*PROBLEM STATEMENT:* Copy each line of the following material that has the string "localTileMode".

*EXERCISE INPUTS:*
Section Events.
Context {Q : unit -> list effect -> t -> Prop} {s0 : t} {key : Key} {w : Worker} {i : Z} {x : Context}.
Context {on : gmap (Z * Z) OnlineRow} {n : Z} {log : list effect} {s : t} {now : Z} {o : Online double} {raw : list float}.
Hypothesis C : cur s0 key w i x on n s.
Hypothesis St : streamed w.
Hypothesis Hb : busy x = true.
Hypothesis Hr : length raw = cols w.
Hypothesis Hn : 0 <= n.
Hypothesis Hn' : n + 1 < 2 ^ 64.
Hypothesis Hat : row_at w o raw x.
Hypothesis Hwr : written w o raw x.
Abbreviation row := (x_row x).
Abbreviation b := (Z.to_nat (chunkBegin x)).
Abbreviation handle := (handle_row_event c exp32 exp64 accepts now key i (put w i x) x).

Lemma wp_retry : moves Q s0 key w i row (Some (pendingLocalTag x)) on n o raw (updated x) (S (row_work w x)) log -> wp (handle HardwareRetry) Q log s.
Proof.
  intros H. cbn [handle_row_event]. set (k := pendingHardwareCompletionKind x).
  assert (exists p, tensorHardwarePipeline (stage x) k = Some p) as [p Hp].
  { destruct Hat as [_ Ha]. unfold k. destruct (pendingHardwareCompletionKind x); try done; cbn; eauto.
    destruct Ha as [[[-> _] _]|[-> _]]; eauto. }
  eapply wp_operation; [exact C|exact Hp|done|]. intros d e s' x' C' Aw. assert (x' = x) as -> by (unfold x', k; by destruct x).
  eapply (H d e s' x n); try done; [by right|lia].
Qed.

Lemma wp_scale : pendingHardwareCompletionKind x = ScaleDone -> moves Q s0 key w i row (Some (pendingLocalTag x)) on n o raw false (row_work w x) log -> wp (handle ScaleDone) Q log s.
Proof.
  intros Ek H. destruct Hat as [Hc Ha]. rewrite Ek in Ha. destruct Ha as [(Hs & Hch & Er & Em) El].
  cbn [handle_row_event]. apply wp_bind. eapply wp_put_context; [exact C|]. intros s1 C1. rewrite (scaled_eq w i x raw Hc El) in C1.
  eapply (wp_operation _ _ _ _ _ _ _ _ _ _ _ _ PMaxCompare C1); [done|done|]. intros d e s' x' C' Aw. eapply (H d e s' x' n); try done; [by right|].
  change (3 * (cols w - b) - 1 + exp_work w < row_work w x)%nat. unfold row_work. rewrite Ek. destruct Hch. lia.
Qed.
Lemma wp_compare : pendingHardwareCompletionKind x = MaxCompareDone -> moves Q s0 key w i row (Some (pendingLocalTag x)) on n o raw false (row_work w x) log -> wp (handle MaxCompareDone) Q log s.
Proof.
  intros Ek H. destruct Hat as [Hc Ha]. rewrite Ek in Ha. destruct Ha as [(Hs & Hch & Er & Em) El].
  eapply (wp_operation _ _ _ _ _ _ _ _ _ _ _ _ PMaxReduction C); [done|done|]. intros d e s' x' C' Aw. eapply (H d e s' x' n); try done; [by right|].
  change (3 * (cols w - b) - 2 + exp_work w < row_work w x)%nat. unfold row_work. rewrite Ek. destruct Hch. lia.
Qed.
Lemma wp_reduction : pendingHardwareCompletionKind x = MaxReductionDone -> moves Q s0 key w i row (Some (pendingLocalTag x)) on n o raw false (row_work w x) log ->
  wp (handle MaxReductionDone) Q log s.
Proof.
  intros Ek H. destruct Hat as [Hc Ha]. rewrite Ek in Ha. destruct Ha as [(Hs & Hch & Er & Em) El]. pose proof (length_scores w row raw) as Ls.
  cbn [handle_row_event]. apply wp_bind. eapply wp_put_context; [exact C|]. intros s1 C1. change (localTileMode (put w i x)) with (localTileMode w).
  unfold max_reduced, keep_lanes in C1. change (localTileMode (put w i x)) with (localTileMode w) in C1. rewrite (st_local _ St) in *.
  rewrite andb_false_r. destruct Hch as [[q Eq] Hlt]. eapply (wp_advance_max C1 St); try done.
  - rewrite <- Hr. by split; [exists q|].
  - change (length (laneValues x) = Nat.min vectorLanes (cols w - b)). rewrite El. apply chunk_length. by rewrite Ls.
  - change (splice (chunkBegin x) (laneValues x) (residentValues x) = take (b + vectorLanes) (scores w row raw) ++ drop (b + vectorLanes) raw).
    unfold splice. rewrite El, Er. apply inserts_prefix; lia.
  - change (f_max (rowMax x) (max_element (laneValues x)) = row_max vectorLanes (take (b + vectorLanes) (scores w row raw))).
    rewrite take_chunk, (row_max_chunk _ q); [by rewrite Em, El|by destruct lanes_pos|rewrite length_take; lia|rewrite length_take; lia|].
    apply chunk_nonempty; [by destruct lanes_pos|lia].
  - change (3 * (cols w - b) - 3 + exp_work w < row_work w x)%nat. unfold row_work. rewrite Ek. lia.
Qed.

*YOUR SOLUTION:*
  cbn [handle_row_event]. apply wp_bind. eapply wp_put_context; [exact C|]. intros s1 C1. change (localTileMode (put w i x)) with (localTileMode w).
  unfold max_reduced, keep_lanes in C1. change (localTileMode (put w i x)) with (localTileMode w) in C1. rewrite (st_local _ St) in *.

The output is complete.